Book review: Forensic Architecture. Violence at the Threshold of Detectability

Forensic Architecture: Violence at the Threshold of Detectability, by Eyal Weizman, founder of Forensic Architecture, founding member of the architectural collective DAAR in Beit Sahour/Palestine, Professor at Goldsmiths College, University of London and a Global Scholar at Princeton University.

It’s on amazon USA and UK.

Publisher Zone Books and distributor by The MIT Press say: In recent years, the group Forensic Architecture began using novel research methods to undertake a series of investigations into human rights abuses. Today, the group provides crucial evidence for international courts and works with a wide range of activist groups, NGOs, Amnesty International, and the UN. Forensic Architecture has not only shed new light on human rights violations and state crimes across the globe, but has also created a new form of investigative practice that bears its name.

The group uses architecture as an optical device to investigate armed conflicts and environmental destruction, as well as to cross-reference a variety of evidence sources, such as new media, remote sensing, material analysis, witness testimony, and crowd-sourcing.

In Forensic Architecture, Eyal Weizman, the group’s founder, provides, for the first time, an in-depth introduction to the history, practice, assumptions, potentials, and double binds of this practice.

Forensic Architecture, Guatemala: Operación Sofia (The DNA identification room at Laboratorio Clyde Snow, Guatemala City, November 2011. Photo: Paulo Tavares, Eyal Weizman)

Forensic Architecture, White Phosphorus

Forensic Architecture is a multidisciplinary research agency composed of artists, filmmakers, writers and architectural researchers who use architectural methods and repurpose new sensing technologies to investigate and expose state or corporate violence, especially when it bears upon the territory.

The group analyzes WW1 aerial photographs, inspects satellite images, deploys kites for land surveys, investigates material traces left on the ground, builds 3D models to re-create atrocities, creates interactive cartography and countercartography, collects testimonies of survivors, scrutinizes user-generated media made by citizens on the ground and uploaded on the internet, etc. Forensic Architecture uses any mean and media necessary to reconstruct evidences of violence that are inscribed onto the land and built environment. Their meticulous work is then turned into evidence that can be used in legal settings to challenge the official narrative of critical events. Sometimes, some form of justice is eventually reached. Other times, miscarriages of justice or even complete absence of justice prevail.

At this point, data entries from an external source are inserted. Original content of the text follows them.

(** Before the deadline, a step does not remove the entry of [id]. *)
Lemma in_grace_step w ev w' :
  in_grace id deadline w → (clock w < deadline)%Z → step w ev = Some w' →
  in_grace id deadline w'.
Proof.
  intros Hg Hlt Hstep. pose proof Hg as [H1 H2 H3].
  destruct ev as [id0 task cb|r0 raw|r0 model|r0 e|i|dt]; cbn in Hstep.
  - unfold downloadModel in Hstep.
    destruct (joins id0 w) as [[]|] eqn:Hj; cbn in Hstep; [| |done].
    + pose proof (checkStatus_timers _ _ _ _ Hstep) as Htm.
      apply checkStatus_same in Hstep as (Hc & _ & Ha & _).
      apply (in_grace_same w); [rewrite Ha; by destruct cb|rewrite Hc; by destruct cb| |done].
      destruct Htm as [Htm|Htm]; rewrite Htm; [left; by destruct cb|].
      right. do 3 eexists. by destruct cb.
    + injection Hstep as <-. split.
      * unfold startDownload. destruct cb; cbn.
        all: destruct (decide (id0 = id)) as [->|Hne];
          [rewrite lookup_insert_eq; by eexists|by rewrite lookup_insert_ne].
      * by destruct cb.
      * by destruct cb.
  - destruct (running r0 w) as [a0|]; [|done]. cbn in Hstep.
    destruct (progressTracker _ _ _); injection Hstep as <-; [|done].
    rewrite notifyProgress_result. by split.
  - destruct (running r0 w) as [a0|]; [|done]. injection Hstep as <-.
    split.
    + by rewrite onResolved_activeDownloads.
    + rewrite onResolved_timers. apply Forall_app. split; [done|].
      repeat constructor. intros due [= <- _]. done.
    + by rewrite (proj1 (onResolved_fields _ _ _ _)).
  - destruct (running r0 w) as [a0|]; [|done]. injection Hstep as <-.
    unfold onRejected. split.
    + by rewrite catch_activeDownloads.
    + rewrite catch_timers. apply Forall_app. split; [done|].
      repeat constructor. intros due [= <- _]. done.
    + by rewrite (proj1 (catch_fields _ _ _ _)).
  - destruct (timers w !! i) as [t|] eqn:Hi; [|done]. cbn in Hstep.
    destruct (Z.leb_spec (due_of t) (clock w)) as [Hdue|]; [|done].
    assert (Forall (fun t => ∀ due, t = Evict due id → (deadline <= due)%Z)
              (delete i (timers w))) as Hdel by by apply Forall_delete.
    destruct t as [due id0|due id0 p].
    + injection Hstep as <-.
      assert (id0 ≠ id) as Hne.
      { intros ->. pose proof (Forall_lookup_1 _ _ _ _ H2 Hi due eq_refl).
        cbn in Hdue. lia. }
      split; [|done|done]. cbn. by rewrite lookup_delete_ne.
    + pose proof (checkStatus_timers _ _ _ _ Hstep) as Htm.
      apply checkStatus_same in Hstep as (Hc & _ & Ha & _).
      split; [by rewrite Ha|by destruct Htm as [Htm|Htm]; rewrite Htm;
        [|apply Forall_app; split; [|repeat constructor]]|by rewrite Hc].
  - destruct (Z.leb_spec 0 dt); [|done]. injection Hstep as <-.
    split; [done|done|]. cbn. lia.
Qed.

Lemma in_grace_run evs : ∀ w w',
  in_grace id deadline w → run w evs = Some w' → (clock w' < deadline)%Z →
  in_grace id deadline w'.
Proof.
  induction evs as [|ev evs IH]; intros w w' Hg Hrun Hlt; cbn in Hrun.
  - by injection Hrun as <-.
  - destruct (step w ev) as [w1|] eqn:Hstep; [|done]. cbn in Hrun.
    pose proof (step_clock _ _ _ Hstep). pose proof (run_clock _ _ _ Hrun).
    eapply IH; [|done|done]. eapply in_grace_step; [done| |done]. lia.
Qed.

End Grace.

(** Eviction, where it holds.  When the fetch of a download is over and no
    eviction timer for its identity was pending, the record stays visible to
    [getProgress] as long as the clock is short of 5000 ms after that moment,
    whatever happens in between. *)
Lemma record_survives_grace_delay w r a ev w1 evs w2 :
  consistent w → running r w = Some a →
  is_Some (activeDownloads w !! modelId (progressData a)) →
  no_eviction_pending (modelId (progressData a)) w →
  (∃ model, ev = Settles r model) ∨ (∃ e, ev = Fails r e) →
  step w ev = Some w1 → run w1 evs = Some w2 →
  (clock w2 < clock w + 5000)%Z →
  is_Some (getProgress (modelId (progressData a)) w2).
Proof.
  intros Hw Hrun He Ht Hev Hstep Hevs Hlt.
  assert (in_grace (modelId (progressData a)) (clock w + 5000) w1) as Hg.
  { destruct Hev as [[model ->]|[e ->]]; cbn in Hstep; rewrite Hrun in Hstep;
      injection Hstep as <-.
    - split.
      + by rewrite onResolved_activeDownloads.
      + rewrite onResolved_timers. apply Forall_app. split.
        * eapply Forall_impl; [exact Ht|]. intros t Hn due ->. by destruct (Hn due).
        * repeat constructor. by intros due [= <-].
      + by rewrite (proj1 (onResolved_fields _ _ _ _)).
    - unfold onRejected. split.
      + by rewrite catch_activeDownloads.
      + rewrite catch_timers. apply Forall_app. split.
        * eapply Forall_impl; [exact Ht|]. intros t Hn due ->. by destruct (Hn due).
        * repeat constructor. by intros due [= <-].
      + by rewrite (proj1 (catch_fields _ _ _ _)). }
  pose proof (in_grace_run _ _ _ _ _ Hg Hevs Hlt) as [[r2 Hr2] _ _].
  assert (consistent w2) as Hw2.
  { eapply run_consistent; [done|]. by eapply step_consistent. }
  destruct (cons_refs _ Hw2 _ _ Hr2) as (a2 & Ha2 & _).
  unfold getProgress. rewrite Hr2. cbn. rewrite Ha2. by eexists.
Qed.
(** * Git repository and worktree orchestration (packages/vscode/src/gitService.ts)

    A shallow embedding of the worktree lifecycle manager, the status
    mapping, the raw status fallback, the merge/rebase conflict
    controller and the identity setter of [gitService.ts], with the
    properties stated about them.

    - Strings are lists of code units, kept in the range U+0000..U+00FF
      ([ascii]); on that range the JavaScript white space class (used by
      [trim] and by [\s]) is TAB, LF, VT, FF, CR, SPACE and NBSP.
    - Everything outside the service (the git subprocess, the file
      system, the clock, the random source, the structured adapter, the
      [path] and [JSON] runtime) is a [Host]; an asynchronous function is
      a function from the host's world to an outcome (a value or a thrown
      message), the next world and the list of events it produced.
    - The statements hold for every host; a scripted host gives the
      concrete cases.

    Layout: the primitives and the service (definitions), the vocabulary
    of the statements, lemmas on strings and on computations, then the
    properties, function by function. *)

From Stdlib Require Import String Ascii ZArith Lia Bool Arith List.
Import ListNotations.

(* ------------------------------------------------------------------ *)
(** ** JavaScript string primitives used by the service *)

Module Js.

Definition str := list ascii.

(** A string literal. *)
Definition lit (s : string) : str := list_ascii_of_string s.

Definition charCode (c : ascii) : nat := nat_of_ascii c.

Definition chr_eqb (a b : ascii) : bool := Ascii.eqb a b.

Fixpoint str_eqb (a b : str) : bool :=
  match a, b with
  | [], [] => true
  | x :: a', y :: b' => chr_eqb x y && str_eqb a' b'
  | _, _ => false
  end.

(** [!value] for a string: only the empty string is falsy. *)
Definition isEmpty (s : str) : bool :=
  match s with [] => true | _ => false end.

(** [a || b] on strings. *)
Definition orElse (a b : str) : str := if isEmpty a then b else a.

(** White space and line terminators below U+0100. *)
Definition isSpace (c : ascii) : bool :=
  let n := charCode c in
  ((9 <=? n) && (n <=? 13)) || (n =? 32) || (n =? 160).

Fixpoint dropWhile (p : ascii -> bool) (s : str) : str :=
  match s with
  | [] => []
  | c :: t => if p c then dropWhile p t else s
  end.

Definition dropWhileEnd (p : ascii -> bool) (s : str) : str :=
  rev (dropWhile p (rev s)).

(** [s.trim()] *)
Definition trim (s : str) : str := dropWhileEnd isSpace (dropWhile isSpace s).
(** [created_now] is the [datetime.now().isoformat()] of line 193,
    [id_clock] the float [time.time()] of line 198. *)
Definition add_monitor_logic (u : string) (p : Probe) (created_now : string)
    (id_clock : Q) (monitors : gmap string Monitor) : Handled Added :=
  if negb (startswith_any u http_prefixes) then (Raise (Http invalid_url), monitors)
  else
    match monitors !! u with
    | Some _ => (Raise (Http already_monitored), monitors)
    | None =>
        match check_url_status u p with
        | Raise e => (Raise (Client e), monitors)
        | Ok check_result =>
            let monitors :=
              <[u := {| url := u; created_at := created_now;
                        checks := [check_result]; id := None |}]> monitors in
            let monitor_id := str_of_int (int_of_float (fmul id_clock 1000)) in
            let monitors := alter (set_id monitor_id) u monitors in
            (Ok {| a_id := monitor_id;
                   a_url := u;
                   uptime := 100;
                   totalChecks := 1;
                   avgResponseTime := response_time check_result;
                   lastCheck := {| timestamp := last_checked check_result;
                                   lc_status := status check_result;
                                   responseTime := response_time check_result |};
                   isActive := true;
                   a_message := "Monitor added for " +:+ u |},
             monitors)
        end
    end.

(** [remove_monitor] and [remove_monitor_get] have the same body. *)
Definition remove_monitor (u : string) (monitors : gmap string Monitor)
    : Handled string :=
  match monitors !! u with
  | None => (Raise (Http monitor_not_found), monitors)
  | Some _ => (Ok ("Monitor removed for " +:+ u), delete u monitors)
  end.

Definition remove_monitor_get (u : string) (monitors : gmap string Monitor)
    : Handled string :=
  match monitors !! u with
  | None => (Raise (Http monitor_not_found), monitors)
  | Some _ => (Ok ("Monitor removed for " +:+ u), delete u monitors)
  end.

Record History : Type := mkHistory {
  h_url : string;
  h_checks : list Check;
  total_checks : nat;
  uptime_percentage : Q
}.

Definition get_monitor_history (u : string) (limit : Z)
    (monitors : gmap string Monitor) : Handled History :=
  match monitors !! u with
  | None => (Raise (Http monitor_not_found), monitors)
  | Some m =>
      let checks_ := slice_from (- limit) (checks m) in
      (Ok {| h_url := u;
             h_checks := checks_;
             total_checks := length (checks m);
             uptime_percentage := calculate_uptime_percentage m |},
       monitors)
  end.

Record UpUrl : Type := mkUpUrl {
  uu_url : string;
  uu_status : Status;
  uu_response_time : Q;
  uu_last_checked : string
}.

Record DownUrl : Type := mkDownUrl {
  du_url : string;
  du_status : Status;
  du_response_time : Q;
  du_last_checked : string;
  du_error : option string
}.

(** The local variables the loop of [get_stats] updates. *)
Record StatsLoop : Type := mkStatsLoop {
  l_up_monitors : nat;
  l_down_monitors : nat;
  l_down_urls : list DownUrl;
  l_up_urls : list UpUrl
}.

Definition stats_step (acc : StatsLoop) (item : string * Monitor) : StatsLoop :=
  match last (checks item.2) with
  | None => acc
  | Some latest_check =>
      let latest_status := status latest_check in
      if decide (latest_status = up) then
        {| l_up_monitors := l_up_monitors acc + 1;
           l_down_monitors := l_down_monitors acc;
           l_down_urls := l_down_urls acc;
           l_up_urls := l_up_urls acc ++
             [{| uu_url := item.1;
                 uu_status := latest_status;
                 uu_response_time := response_time latest_check;
                 uu_last_checked := last_checked latest_check |}] |}
      else
        {| l_up_monitors := l_up_monitors acc;
           l_down_monitors := l_down_monitors acc + 1;
           l_down_urls := l_down_urls acc ++
             [{| du_url := item.1;
                 du_status := latest_status;
                 du_response_time := response_time latest_check;
                 du_last_checked := last_checked latest_check;
                 du_error := error latest_check |}];
           l_up_urls := l_up_urls acc |}
  end%nat.

Record Stats : Type := mkStats {
  total_monitors : nat;
  up_monitors : nat;
  down_monitors : nat;
  overall_uptime : Q;
  up_urls : list UpUrl;
  down_urls : list DownUrl
}.

Definition get_stats (monitors : gmap string Monitor) : Handled Stats :=
  let total_monitors := size monitors in
  let acc :=
    foldl stats_step
      {| l_up_monitors := 0; l_down_monitors := 0; l_down_urls := []; l_up_urls := [] |}
      (map_to_list monitors) in
  (Ok {| total_monitors := total_monitors;
         up_monitors := l_up_monitors acc;
         down_monitors := l_down_monitors acc;
         overall_uptime :=
           if (0 <? total_monitors)%nat
           then round2 (fmul (truediv (Z.of_nat (l_up_monitors acc))
                                       (Z.of_nat total_monitors)) 100)
           else 0%Q;
         up_urls := l_up_urls acc;
         down_urls := l_down_urls acc |},
   monitors).

(** ** The routes *)

(** A request with its query parameters and with what its handler will
    observe from outside.  The routes [/] and [/api/all] answer with
    constants and never touch [monitors]; they are left out. *)
Inductive Request : Type :=
  | GET_monitors (u : option string) (apikey : string) (p : Probe) (created_now : string)
  | GET_monitors_add (u apikey : string) (p : Probe) (created_now : string) (id_clock : Q)
  | POST_monitors_add (u apikey : string) (p : Probe) (created_now : string) (id_clock : Q)
  | DELETE_monitors_remove (u apikey : string)
  | GET_monitors_remove (u apikey : string)
  | GET_monitors_history (u : string) (limit : option Z) (apikey : string)
  | GET_stats.

Inductive Answer : Type :=
  | AMonitors (a : MonitorsAnswer)
  | AAdded (a : Added)
  | ARemoved (message : string)
  | AHistory (a : History)
  | AStats (a : Stats).

Definition answer {A : Type} (wrap : A -> Answer) (h : Handled A) : Handled Answer :=
  match h.1 with
  | Ok a => (Ok (wrap a), h.2)
  | Raise e => (Raise e, h.2)
  end.

Section Routes.

(** [os.environ.get("API_KEY", "dabibanban")], read once at start-up. *)
Variable VALID_API_KEY : string.

Definition verify_api_key (apikey : string) : Result Escaped string :=
  if decide (apikey = VALID_API_KEY) then Ok apikey
  else Raise (Http {| http_status := 401; detail := "Invalid or expired api key." |}).

(** [apikey: str = Depends(verify_api_key)]: the handler only runs once
    the key has been accepted. *)
Definition depends_api_key (apikey : string) (body : gmap string Monitor -> Handled Answer)
    (monitors : gmap string Monitor) : Handled Answer :=
  match verify_api_key apikey with
  | Ok _ => body monitors
  | Raise e => (Raise e, monitors)
  end.

Definition handle (r : Request) : gmap string Monitor -> Handled Answer :=
  match r with
  | GET_monitors u apikey p created_now =>
      depends_api_key apikey (fun ms => answer AMonitors (get_monitors u p created_now ms))
  | GET_monitors_add u apikey p created_now id_clock =>
      depends_api_key apikey
        (fun ms => answer AAdded (add_monitor_logic u p created_now id_clock ms))
  | POST_monitors_add u apikey p created_now id_clock =>
      depends_api_key apikey
        (fun ms => answer AAdded (add_monitor_logic u p created_now id_clock ms))
  | DELETE_monitors_remove u apikey =>
      depends_api_key apikey (fun ms => answer ARemoved (remove_monitor u ms))
  | GET_monitors_remove u apikey =>
      depends_api_key apikey (fun ms => answer ARemoved (remove_monitor_get u ms))
  | GET_monitors_history u limit apikey =>
      depends_api_key apikey
        (fun ms => answer AHistory (get_monitor_history u (default 50 limit) ms))
  | GET_stats => fun ms => answer AStats (get_stats ms)
  end.

(** The store after a sequence of requests, served one after the other
    from the empty dictionary of line 29. *)
Definition serve (rs : list Request) : gmap string Monitor :=
  foldl (fun ms r => (handle r ms).2) ∅ rs.

End Routes.

(** ** Notions used in the statements *)

(** The [k] most recent entries of an oldest-first history, in their
    original order. *)
Definition most_recent {A : Type} (k : nat) (l : list A) : list A :=
  drop (length l - k) l.

(** A run of ad-hoc probes of the same URL. *)
Definition probes (u : string) (ws : list (Probe * string))
    (ms : gmap string Monitor) : gmap string Monitor :=
  foldl (fun ms w => (get_monitors (Some u) w.1 w.2 ms).2) ms ws.

(** The status of the most recent check of a monitor, if it has one. *)
Definition latest_status (m : Monitor) : option Status :=
  status <$> last (checks m).

Definition latest_is (s : Status) (item : string * Monitor) : Prop :=
  latest_status item.2 = Some s.

#[global] Instance latest_is_dec (s : Status) (item : string * Monitor) :
  Decision (latest_is s item).
Proof. unfold latest_is. apply _. Defined.

(** A record is well formed under its key when the key is a valid URL,
    the record carries that URL, and its history is neither empty nor
    longer than 100. *)
Definition record_ok (k : string) (m : Monitor) : Prop :=
  startswith_any k http_prefixes = true /\ url m = k /\
  checks m <> [] /\ (length (checks m) <= 100)%nat.

Definition store_ok (ms : gmap string Monitor) : Prop := map_Forall record_ok ms.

The case studies detailed in the book involve the reconstruction of a contested shooting in the West Bank, the architectural recreation of a secret Syrian detention center from the memory of its survivors, an investigation into the environmental violence and climate change in Guatemala, the 3D modelling of bomb clouds that are then used as fingerprints for locating Israeli strikes on the Gaza dense urban environment, patterns of Western drone strikes in Pakistan, Afghanistan, Yemen, Somalia, etc.

Along the pages, you get to learn a lot about the challenges that the members of Forensic Architecture encounter in their work: satellite imagery is more affordable than ever but its photographic resolution is degraded for privacy and secrecy reasons, at least when it comes to the ones available to the public (as Weizman notes, high resolution is used for killing and low resolution for investigating the killing); a commitment to helping the victims leaves the group exposed to criticisms, even though their method is rigorously scientific; legal system itself can be part of a state’s mechanism of domination and denial; evidence from sources derived from new media video analysis, interactive cartography, or animation almost always encounter objection in court because they are too new, etc.

Saydnaya: inside a Syrian torture prison, a commission by Amnesty International

Rafah: Black Friday. Report on the war operations of 1-4 August 2014, in Rafah, Gaza. Image complex: Forensic Architecture

Forensic Architecture, Drone Strikes (Digital reconstruction of the scene of a drone strike in a 3D-mode. Düsseldorf, May 21, 2013)

The book is fascinating. It is dense in information, images, maps and documentation that record the way the organization is re-appropriating and re-purposing a broad number of skills and technologies in the context of activism and justice. Their method is characterized by a remarkable amount of scientific accuracy, but also by a surprisingly high percentage of flexibility, empathy and creativity.

The book is often disheartening too. State-sponsored violence makes for very uncomfortable read: tales of ruthless dispossession, of Bedouin villages bulldozed time and time again, brutal colonization of landscape, destruction of life-sustaining resources, arbitrary killings made acceptable by the cultural and legal system, erasure of culture, etc.

Forensic Architecture. Violence at the Threshold of Detectability is a publication i’d recommend to anyone interested in human rights, activism, geopolitics, urban planning, architecture, and in the creative and social-engaged uses of technologies.